Przewodniczący: Irena Ejsmont-Wiszowata
Sędziowie: Elżbieta Borowska
Lucyna Bąk
Protokolant: Iwona Aldona Zakrzewska
Hasła tematyczne: Zadośćuczynienie
Podstawa prawna: art. 448 k.c.
Sygn. akt I A Ca 120/14
Sygn. akt I A Cz 176/14
WYROK
W IMIENIU RZECZYPOSPOLITEJ POLSKIEJ
Dnia 29 maja 2014 r.
Sąd Apelacyjny w Białymstoku I Wydział Cywilny
w składzie:
Przewodniczący | : | SSA Irena Ejsmont - Wiszowata (spr.) |
Sędziowie | : | SA Elżbieta Borowska SO del. Lucyna Bąk |
Protokolant | : | Iwona Aldona Zakrzewska |
po rozpoznaniu w dniu 29 maja 2014 r. w Białymstoku
na rozprawie
sprawy z powództwa E. J.
przeciwko (...) w W.
o zapłatę
na skutek apelacji powódki
i zażalenia pozwanej
od wyroku Sądu Okręgowego w Olsztynie
z dnia 23 października 2013 r. sygn. akt I C 421/13
uchyla zaskarżony wyrok i sprawę przekazuje do ponownego rozpoznania Sądowi Okręgowemu w Olsztynie, pozostawiając temu Sądowi rozstrzygnięcie o kosztach instancji odwoławczej.
UZASADNIENIE
E. J. wniosła o zasądzenie od (...) SA w W. kwoty 100.000 zł tytułem zadośćuczynienia w związku ze śmiercią męża A. J., wraz z ustawowymi odsetkami od dnia 29 grudnia 2012 roku do dnia zapłaty oraz kosztów procesu, w tym kosztów zastępstwa procesowego według norm przepisanych (z uwzględnieniem opłat skarbowych od pełnomocnictw). Śmierć męża powódki nastąpiła wskutek porażenia prądem w wyniku użycia lampki przenośnej (żarówki z oprawką) tzw. „samoróbki” podczas naprawy kombajnu należącego do M. K., ubezpieczonej od odpowiedzialności cywilnej rolników przez pozwanego. Jako podstawę swego roszczenia wskazała art. 415 k.c., argumentując, że na gruncie tego przepisu, bezprawność zachowania polega na przekroczeniu mierników i wzorców wynikających zarówno z wyraźnych przepisów, jak również ze zwyczajów, utartej praktyki oraz zasad współżycia społecznego.

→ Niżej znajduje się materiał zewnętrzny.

Lemma converts_head raw m rest g0 :
  converts raw (m :: rest) = true ->
  search_query (block_of raw m rest) = Some g0 -> short m = true.
Proof.
  intros H Hs. simpl in H. rewrite Hs in H.
  now apply andb_true_iff in H as [H _].
Qed.

Lemma converts_tail raw m rest :
  converts raw (m :: rest) = true -> converts raw rest = true.
Proof. apply (converts_suffix raw [m]). Qed.


(** What the loop over the markers returns. *)
Lemma collect_queries_spec raw ms : forall queries,
  Forall marker_wf ms ->
  collect_queries raw ms queries =
    if converts raw ms
    then Ok (fold_left store (entries raw ms) queries)
    else Raise ValueError.
Proof.
  induction ms as [|m rest IH]; intros queries Hwf; [reflexivity|].
  inversion Hwf as [|? ? Hm Hrest]; subst. simpl.
  destruct (search_query (block_of raw m rest)) as [g0|]; [|now apply IH].
  destruct (short m) eqn:Hshort.
  - destruct (query_entry_ok m g0 Hm Hshort) as (n & _ & ->). simpl.
    now apply IH.
  - now rewrite (query_entry_long m g0 Hshort).
Qed.

Lemma entries_elem raw ms k e :
  Forall marker_wf ms -> converts raw ms = true ->
  In (k, e) (entries raw ms) <->
  exists ms1 m ms2 g0,
    ms = ms1 ++ m :: ms2 /\
    search_query (block_of raw m ms2) = Some g0 /\
    query_entry m g0 = Ok (k, e).
Proof.
  induction ms as [|m rest IH]; intros Hwf Hc.
  - simpl. split; [contradiction|].
    intros (ms1 & m & ms2 & g0 & H & _). now destruct ms1.
  - inversion Hwf as [|? ? Hm Hrest]; subst.
    specialize (IH Hrest (converts_tail _ _ _ Hc)). simpl.
    destruct (search_query (block_of raw m rest)) as [g0|] eqn:Hs.
    + destruct (query_entry_ok m g0 Hm (converts_head _ _ _ _ Hc Hs))
        as (n & _ & Hq).
      rewrite Hq. split.
      * intros [H | H].
        -- exists [], m, rest, g0. split; [reflexivity|].
           split; [exact Hs|]. now rewrite Hq, H.
        -- apply IH in H as (ms1 & m' & ms2 & g0' & -> & H1 & H2).
           exists (m :: ms1), m', ms2, g0'. now split.
      * intros (ms1 & m' & ms2 & g0' & Heq & H1 & H2).
        destruct ms1 as [|m1 ms1]; simpl in Heq; injection Heq as <- ->.
        -- left. rewrite Hs in H1. injection H1 as <-.
           rewrite Hq in H2. congruence.
        -- right. apply IH. now exists ms1, m', ms2, g0'.
    + rewrite IH. split.
      * intros (ms1 & m' & ms2 & g0' & -> & H1 & H2).
        exists (m :: ms1), m', ms2, g0'. now split.
      * intros (ms1 & m' & ms2 & g0' & Heq & H1 & H2).
        destruct ms1 as [|m1 ms1]; simpl in Heq; injection Heq as <- ->.
        -- rewrite Hs in H1. discriminate.
        -- now exists ms1, m', ms2, g0'.
Qed.



Lemma store_dom l : forall queries : gmap pystr entry,
  forall k, k ∈ dom (fold_left store l queries) <->
            k ∈ dom queries \/ In k (List.map fst l).
Proof.
  induction l as [|[k' e'] l IH]; intros queries k.
  - simpl. tauto.
  - simpl. rewrite IH. unfold store. simpl. rewrite dom_insert.
    rewrite elem_of_union, elem_of_singleton. intuition congruence.
Qed.

Lemma store_forall (P : pystr -> entry -> Prop) l :
  forall queries : gmap pystr entry,
  map_Forall P queries -> Forall (fun kv => P kv.1 kv.2) l ->
  map_Forall P (fold_left store l queries).
Proof.
  induction l as [|[k e] l IH]; intros queries Hq Hl; [exact Hq|].
  inversion Hl; subst. simpl. apply IH; [|assumption].
  unfold store. simpl. now apply map_Forall_insert_2.
Qed.

End Marker_Props.

(** ** Decimal numbers *)

Lemma dec_digits_acc f : forall n acc,
  dec_digits f n acc = dec_digits f n [] ++ acc.
Proof.
  induction f as [|f IH]; intros n acc; [reflexivity|].
  simpl. destruct (n <? 10)%N; [reflexivity|].
  rewrite IH. rewrite (IH _ [_]). now rewrite <- app_assoc.
Qed.

Lemma dec_digits_small f n :
  (n < 10)%N -> dec_digits (S f) n [] = [(48 + n)%N].
Proof.
  intros H. simpl. apply N.ltb_lt in H as H'. rewrite H'.
  now rewrite N.mod_small.
Qed.

Lemma dec_digits_big f n :
  (10 <= n)%N ->
  dec_digits (S f) n [] = dec_digits f (n / 10)%N [] ++ [(48 + n mod 10)%N].
Proof.
  intros H. simpl. apply N.ltb_ge in H as H'. rewrite H'.
  apply dec_digits_acc.
Qed.

Lemma py_str_of_int_small n : (n < 10)%N -> py_str_of_int n = [(48 + n)%N].
Proof. apply dec_digits_small. Qed.

Lemma py_str_of_int_big n : (10 <= n)%N -> 2 <= length (py_str_of_int n).
Proof.
  intros H. unfold py_str_of_int. rewrite dec_digits_big by exact H.
  rewrite length_app. simpl.
  destruct (N.to_nat (N.size n)) as [|f] eqn:E.
  - assert (N.size n = 0%N) as E0 by lia.
    pose proof (N.size_gt n) as Hs. rewrite E0 in Hs. simpl in Hs. lia.
  - simpl. destruct (_ <? _)%N; simpl; [lia|].
    rewrite dec_digits_acc, length_app. simpl. lia.
Qed.

Lemma format_02d_small n :
  (n < 10)%N -> format_02d n = [48%N; (48 + n)%N].
Proof.
  intros H. unfold format_02d. now rewrite py_str_of_int_small.
Qed.

Lemma format_02d_big n :
  (10 <= n)%N -> format_02d n = py_str_of_int n.
Proof.
  intros H. unfold format_02d. pose proof (py_str_of_int_big n H) as Hl.
  replace (2 - length (py_str_of_int n)) with 0 by lia. reflexivity.
Qed.

Section Number_Props.
Context {U : UnicodeData}.

Lemma decimal_value_digit d :
  (d < 10)%N -> decimal_value (48 + d) = Some d.
Proof.
  intros H. unfold decimal_value, is_ascii, in_range.
  destruct (N.ltb_spec (48 + d) 128); [|lia].
  destruct (N.leb_spec 48 (48 + d)); [|lia].
  destruct (N.leb_spec (48 + d) 57); [|lia].
  simpl. f_equal. lia.
Qed.

Lemma int_digits_app x : forall acc y,
  int_digits acc (x ++ y) =
    match int_digits acc x with
    | Ok a => int_digits a y
    | Raise e => Raise e
    end.
Proof.
  induction x as [|c x IH]; intros acc y; [reflexivity|].
  simpl. destruct (decimal_value c); [apply IH|reflexivity].
Qed.

Lemma int_digits_dec f : forall n,
  (n < 2 ^ N.of_nat f)%N -> int_digits 0 (dec_digits f n []) = Ok n.
Proof.
  induction f as [|f IH]; intros n Hn.
  - simpl in *. f_equal. lia.
  - destruct (N.ltb_spec n 10) as [Hs|Hb].
    + rewrite dec_digits_small by exact Hs. simpl.
      rewrite decimal_value_digit by exact Hs. reflexivity.
    + rewrite dec_digits_big by exact Hb.
      rewrite int_digits_app, IH.
      * simpl. rewrite decimal_value_digit by (apply N.mod_lt; lia).
        f_equal. pose proof (N.div_mod n 10). lia.
      * apply N.Div0.div_lt_upper_bound.
        rewrite Nat2N.inj_succ, N.pow_succ_r' in Hn. lia.
Qed.

(** Reading back what [str] writes. *)
Lemma int_digits_str n : int_digits 0 (py_str_of_int n) = Ok n.
Proof.
  unfold py_str_of_int. apply int_digits_dec.
  rewrite Nat2N.inj_succ, N2Nat.id, N.pow_succ_r'.
  pose proof (N.size_gt n). lia.
Qed.

Lemma int_digits_format n : int_digits 0 (format_02d n) = Ok n.
Proof.
  destruct (N.ltb_spec n 10) as [Hs|Hb].
  - rewrite format_02d_small by exact Hs.
    simpl. rewrite decimal_value_digit by exact Hs. reflexivity.
  - rewrite format_02d_big by exact Hb. apply int_digits_str.
Qed.



End Number_Props.

(** ** The limit on the digits, in [format] *)

(** [str] writes a number below [10 ^ k] with [k] digits at most. *)
Lemma dec_digits_length f : forall n acc k,
  (n < 10 ^ N.of_nat k)%N -> 1 <= k ->
  length (dec_digits f n acc) <= k + length acc.
Proof.
  induction f as [|f IH]; intros n acc k Hn Hk; [simpl; lia|].
  simpl. destruct (N.ltb_spec n 10) as [Hs|Hb]; [simpl; lia|].
  destruct k as [|[|k]]; [lia|simpl in Hn; lia|].
  etransitivity.
  - apply (IH (n / 10)%N _ (S k)); [|lia].
    apply N.Div0.div_lt_upper_bound.
    rewrite (Nat2N.inj_succ (S k)), N.pow_succ_r' in Hn. exact Hn.
  - simpl. lia.
Qed.

Section Format_Limit.
Context {U : UnicodeData}.
(** The decimal value of a character is one of the ten digits, as it is in
    the Unicode database. *)
Hypothesis decimal_small :
  forall c d, decimal_value c = Some d -> (d < 10)%N.

Lemma int_digits_bound s : forall acc n,
  int_digits acc s = Ok n -> (n < (acc + 1) * 10 ^ N.of_nat (length s))%N.
Proof using decimal_small.
  induction s as [|c r IH]; intros acc n H.
  - simpl in *. injection H as <-. lia.
  - simpl in H. destruct (decimal_value c) as [d|] eqn:Hd; [|discriminate].
    apply decimal_small in Hd. apply IH in H.
    cbn [length]. rewrite Nat2N.inj_succ, N.pow_succ_r'.
    set (p := (10 ^ N.of_nat (length r))%N) in *. nia.
Qed.

(** The [format] of the loop meets no number that the conversion to a
    string refuses: a number that [int] returned has no more digits than
    the string it was read from, so it is within the limit of the
    conversion, which is the limit of [int]. *)
Lemma format_within_limit s n :
  py_int s = Ok n -> length (py_str_of_int n) <= int_max_str_digits.
Proof using decimal_small.
  intros H. destruct s as [|c r]; [discriminate|].
  apply py_int_Ok in H as [Hlen H]. apply int_digits_bound in H.
  etransitivity; [|exact Hlen].
  unfold py_str_of_int.
  etransitivity; [apply (dec_digits_length _ n [] (length (c :: r)))|].
  - rewrite N.add_0_l, N.mul_1_l in H. exact H.
  - simpl. lia.
  - simpl. lia.
Qed.

End Format_Limit.

(** ** The query pattern *)

Lemma match_ci_spec lit : forall s m rest,
  match_ci lit s = Some (m, rest) -> s = m ++ rest /\ ci_match lit m.
Proof.
  induction lit as [|p lit IH]; intros s m rest H.
  - simpl in H. injection H as <- <-. split; [reflexivity|constructor].
  - destruct s as [|c s]; [discriminate|]. simpl in H.
    destruct (ci_eq p c) eqn:Hc; [|discriminate].
    destruct (match_ci lit s) as [[m' rest']|] eqn:E; [|discriminate].
    injection H as <- <-. destruct (IH _ _ _ E) as [-> Hm].
    split; [reflexivity|]. now constructor.
Qed.

Lemma match_ci_complete lit : forall m rest,
  ci_match lit m -> match_ci lit (m ++ rest) = Some (m, rest).
Proof.
  induction lit as [|p lit IH]; intros m rest H; inversion H; subst.
  - reflexivity.
  - simpl. rewrite H2. now rewrite IH.
Qed.

Lemma upto_semi_spec s : forall m,
  upto_semi s = Some m ->
  exists body post, m = body ++ [SEMI] /\ ~ In SEMI body /\ s = m ++ post.
Proof.
  induction s as [|c s IH]; intros m H; [discriminate|]. simpl in H.
  destruct (N.eqb_spec c SEMI) as [->|Hc].
  - injection H as <-. exists [], s. now split.
  - destruct (upto_semi s) as [m'|]; [|discriminate].
    injection H as <-.
    destruct (IH m' eq_refl) as (body & post & -> & Hno & ->).
    exists (c :: body), post. simpl. split; [reflexivity|].
    split; [|reflexivity]. intros [H|H]; [congruence|contradiction].
Qed.

Lemma upto_semi_complete body post :
  ~ In SEMI body -> upto_semi (body ++ SEMI :: post) = Some (body ++ [SEMI]).
Proof.
  induction body as [|c body IH]; intros Hno; [reflexivity|].
  simpl. destruct (N.eqb_spec c SEMI) as [->|_].
  - exfalso. apply Hno. now left.
  - rewrite IH; [reflexivity|]. intros H. apply Hno. now right.
Qed.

W jej ocenie, bezprawność zachowania ubezpieczonej polegała na niezapewnieniu pracującym przy naprawie kombajnu odpowiednich, a szczególnie bezpiecznych warunków do wykonywania umówionej pracy po zmroku.
Pozwany - (...) SA w W. wniósł o oddalenie powództwa w całości, wskazując, że w jego ocenie do zdarzenia opisanego w pozwie nie doszło z winy ubezpieczonej. Zaprzeczył, aby lampka przenośna użyta do oświetlenia miejsca naprawy należała do M. K. oraz, że to ona przyniosła lampkę na miejsce zdarzenia. Jako przyczynę porażenia prądem wskazał zerwanie przewodów lampki przez poszkodowanego, bowiem to on korzystał z lampki w chwili porażenia. W oparciu o powyższe okoliczności, z ostrożności procesowej podniósł zarzut przyczynienia się poszkodowanego do powstania szkody w 70%.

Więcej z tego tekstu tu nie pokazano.